(** [delete_one({"id": rid})], returning [deleted_count]. *)
Definition delete_one (rid : str) : M nat :=
  driver_call ;;;
  fun w =>
    match remove_first rid (resources w) with
    | Some ds => (Ok 1, set_resources ds w)
    | None => (Ok 0, w)
    end.

(* ===================================================================== *)
(** * The handlers *)
(* ===================================================================== *)

(** [Resource(url=..., login=..., password=...)]: [id] and [created_at]
    come from their default factories, [is_active] defaults to [True]. *)
Definition Resource_new (url login password : str) : M Resource.t :=
  fun w =>
    (Ok (Resource.mk (uuid4 w (made w)) url login password true
                     (utcnow w (made w))),
     set_made (S (made w)) w).

(** [resource_obj.model_dump()] *)
Definition model_dump (r : Resource.t) : Doc.t :=
  Doc.mk None (Resource.id r) (Resource.url r) (Resource.login r)
         (Resource.password r) (Resource.is_active r)
         (AsDatetime (Resource.created_at r)).

(** [doc['created_at'] = doc['created_at'].isoformat()] *)
Definition created_at_to_iso (doc : Doc.t) : Doc.t :=
  match Doc.created_at doc with
  | AsDatetime d => Doc.set_created_at (AsStr (isoformat d)) doc
  | AsStr _ => doc
  end.

(** [if isinstance(doc['created_at'], str):
       doc['created_at'] = datetime.fromisoformat(doc['created_at'])] *)
Definition created_at_from_iso (doc : Doc.t) : M Doc.t :=
  match Doc.created_at doc with
  | AsStr s =>
      match fromisoformat s with
      | Some d => ret (Doc.set_created_at (AsDatetime d) doc)
      | None => raise ValueError
      end
  | AsDatetime _ => ret doc
  end.

(** [Resource] built from the keys of [doc], with [extra="ignore"]
    dropping [_id].  The handlers parse a [created_at] held as a string
    before they build the model; one that reaches the model unparsed is
    parsed here. *)
Definition Resource_of_doc (doc : Doc.t) : M Resource.t :=
  match Doc.created_at doc with
  | AsDatetime d =>
      ret (Resource.mk (Doc.id doc) (Doc.url doc) (Doc.login doc)
                       (Doc.password doc) (Doc.is_active doc) d)
  | AsStr s =>
      match fromisoformat s with
      | Some d =>
          ret (Resource.mk (Doc.id doc) (Doc.url doc) (Doc.login doc)
                           (Doc.password doc) (Doc.is_active doc) d)
      | None => raise ValueError
      end
  end.

Fixpoint for_each {A B} (f : A -> M B) (xs : list A) : M (list B) :=
  match xs with
  | [] => ret []
  | x :: xs' => y <- f x ;; ys <- for_each f xs' ;; ret (y :: ys)
  end.

(** [POST /resources] *)
Definition create_resource (input : ResourceCreate.t) : M Resource.t :=
  resource_obj <- Resource_new (ResourceCreate.url input)
                               (ResourceCreate.login input)
                               (ResourceCreate.password input) ;;
  let doc := created_at_to_iso (model_dump resource_obj) in
  insert_one doc ;;;
  ret resource_obj.

(** [GET /resources] *)
Definition get_resources : M (list Resource.t) :=
  found <- find_all 1000 ;;
  parsed <- for_each created_at_from_iso found ;;
  for_each Resource_of_doc parsed.

Definition not_found : Exception :=
  HTTPException 404 (u "Ресурс не найден") None.

(** [PUT /resources/{resource_id}] *)
Definition update_resource (resource_id : str) (update : ResourceUpdate.t)
  : M Resource.t :=
  result <- find_one_and_update resource_id
                                (ResourceUpdate.is_active update) ;;
  match result with
  | None => raise not_found
  | Some result =>
      let result := Doc.set__id None result in
      result <- created_at_from_iso result ;;
      Resource_of_doc result
  end.

(** [DELETE /resources/{resource_id}] *)
Definition delete_resource (resource_id : str) : M str :=
  deleted_count <- delete_one resource_id ;;
  if deleted_count =? 0 then raise not_found
  else ret (u "Ресурс удалён").

(** ** [POST /resources/import] *)

Record ImportReport := mkReport {
  message : str;
  imported : nat;
  errors : list str
}.

Definition invalid_format (i : nat) : str :=
  u "Строка " ++ str_of_nat i
  ++ u ": неверный формат (ожидается url:login:pass)".

Definition empty_fields (i : nat) : str :=
  u "Строка " ++ str_of_nat i ++ u ": пустые поля".

(** The body of the loop, for line [i]: [acc] is [(imported, errors)]
    before the line, the result is the pair after it. *)
Definition import_line (i : nat) (line : str) (acc : nat * list str)
  : M (nat * list str) :=
  let (imported, errors) := acc in
  let line := strip line in
  if is_empty line then ret (imported, errors)
  else
    let parts := rsplit colon 2 line in
    if negb (length parts =? 3) then
      ret (imported, errors ++ [invalid_format i])
    else
      match map strip parts with
      | [url; login; password] =>
          if is_empty url || is_empty login || is_empty password then
            ret (imported, errors ++ [empty_fields i])
          else
            resource_obj <- Resource_new url login password ;;
            let doc := created_at_to_iso (model_dump resource_obj) in
            insert_one doc ;;;
            ret (imported + 1, errors)
      | _ => raise ValueError
      end.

**Exercise aim:**
From the first line to the last, return the listing exactly.

**Written answer:**
(** [delete_one({"id": rid})], returning [deleted_count]. *)
Definition delete_one (rid : str) : M nat :=
  driver_call ;;;
  fun w =>
    match remove_first rid (resources w) with
    | Some ds => (Ok 1, set_resources ds w)
    | None => (Ok 0, w)
    end.

(* ===================================================================== *)
(** * The handlers *)
(* ===================================================================== *)

(** [Resource(url=..., login=..., password=...)]: [id] and [created_at]
    come from their default factories, [is_active] defaults to [True]. *)
Definition Resource_new (url login password : str) : M Resource.t :=
  fun w =>
    (Ok (Resource.mk (uuid4 w (made w)) url login password true
                     (utcnow w (made w))),
     set_made (S (made w)) w).

(** [resource_obj.model_dump()] *)
Definition model_dump (r : Resource.t) : Doc.t :=
  Doc.mk None (Resource.id r) (Resource.url r) (Resource.login r)
         (Resource.password r) (Resource.is_active r)
         (AsDatetime (Resource.created_at r)).

(** [doc['created_at'] = doc['created_at'].isoformat()] *)
Definition created_at_to_iso (doc : Doc.t) : Doc.t :=
  match Doc.created_at doc with
  | AsDatetime d => Doc.set_created_at (AsStr (isoformat d)) doc
  | AsStr _ => doc
  end.

(** [if isinstance(doc['created_at'], str):
       doc['created_at'] = datetime.fromisoformat(doc['created_at'])] *)
Definition created_at_from_iso (doc : Doc.t) : M Doc.t :=
  match Doc.created_at doc with
  | AsStr s =>
      match fromisoformat s with
      | Some d => ret (Doc.set_created_at (AsDatetime d) doc)
      | None => raise ValueError
      end
  | AsDatetime _ => ret doc
  end.

(** [Resource] built from the keys of [doc], with [extra="ignore"]
    dropping [_id].  The handlers parse a [created_at] held as a string
    before they build the model; one that reaches the model unparsed is
    parsed here. *)
Definition Resource_of_doc (doc : Doc.t) : M Resource.t :=
  match Doc.created_at doc with
  | AsDatetime d =>
      ret (Resource.mk (Doc.id doc) (Doc.url doc) (Doc.login doc)
                       (Doc.password doc) (Doc.is_active doc) d)
  | AsStr s =>
      match fromisoformat s with
      | Some d =>
          ret (Resource.mk (Doc.id doc) (Doc.url doc) (Doc.login doc)
                           (Doc.password doc) (Doc.is_active doc) d)
      | None => raise ValueError
      end
  end.

Fixpoint for_each {A B} (f : A -> M B) (xs : list A) : M (list B) :=
  match xs with
  | [] => ret []
  | x :: xs' => y <- f x ;; ys <- for_each f xs' ;; ret (y :: ys)
  end.

(** [POST /resources] *)
Definition create_resource (input : ResourceCreate.t) : M Resource.t :=
  resource_obj <- Resource_new (ResourceCreate.url input)
                               (ResourceCreate.login input)
                               (ResourceCreate.password input) ;;
  let doc := created_at_to_iso (model_dump resource_obj) in
  insert_one doc ;;;
  ret resource_obj.

(** [GET /resources] *)
Definition get_resources : M (list Resource.t) :=
  found <- find_all 1000 ;;
  parsed <- for_each created_at_from_iso found ;;
  for_each Resource_of_doc parsed.

Definition not_found : Exception :=
  HTTPException 404 (u "Ресурс не найден") None.

(** [PUT /resources/{resource_id}] *)
Definition update_resource (resource_id : str) (update : ResourceUpdate.t)
  : M Resource.t :=
  result <- find_one_and_update resource_id
                                (ResourceUpdate.is_active update) ;;
  match result with
  | None => raise not_found
  | Some result =>
      let result := Doc.set__id None result in
      result <- created_at_from_iso result ;;
      Resource_of_doc result
  end.

(** [DELETE /resources/{resource_id}] *)
Definition delete_resource (resource_id : str) : M str :=
  deleted_count <- delete_one resource_id ;;
  if deleted_count =? 0 then raise not_found
  else ret (u "Ресурс удалён").

(** ** [POST /resources/import] *)

Record ImportReport := mkReport {
  message : str;
  imported : nat;
  errors : list str
}.

Definition invalid_format (i : nat) : str :=
  u "Строка " ++ str_of_nat i
  ++ u ": неверный формат (ожидается url:login:pass)".

Definition empty_fields (i : nat) : str :=
  u "Строка " ++ str_of_nat i ++ u ": пустые поля".

(** The body of the loop, for line [i]: [acc] is [(imported, errors)]
    before the line, the result is the pair after it. *)
Definition import_line (i : nat) (line : str) (acc : nat * list str)
  : M (nat * list str) :=
  let (imported, errors) := acc in
  let line := strip line in
  if is_empty line then ret (imported, errors)
  else
    let parts := rsplit colon 2 line in
    if negb (length parts =? 3) then
      ret (imported, errors ++ [invalid_format i])
    else
      match map strip parts with
      | [url; login; password] =>
          if is_empty url || is_empty login || is_empty password then
            ret (imported, errors ++ [empty_fields i])
          else
            resource_obj <- Resource_new url login password ;;
            let doc := created_at_to_iso (model_dump resource_obj) in
            insert_one doc ;;;
            ret (imported + 1, errors)
      | _ => raise ValueError
      end.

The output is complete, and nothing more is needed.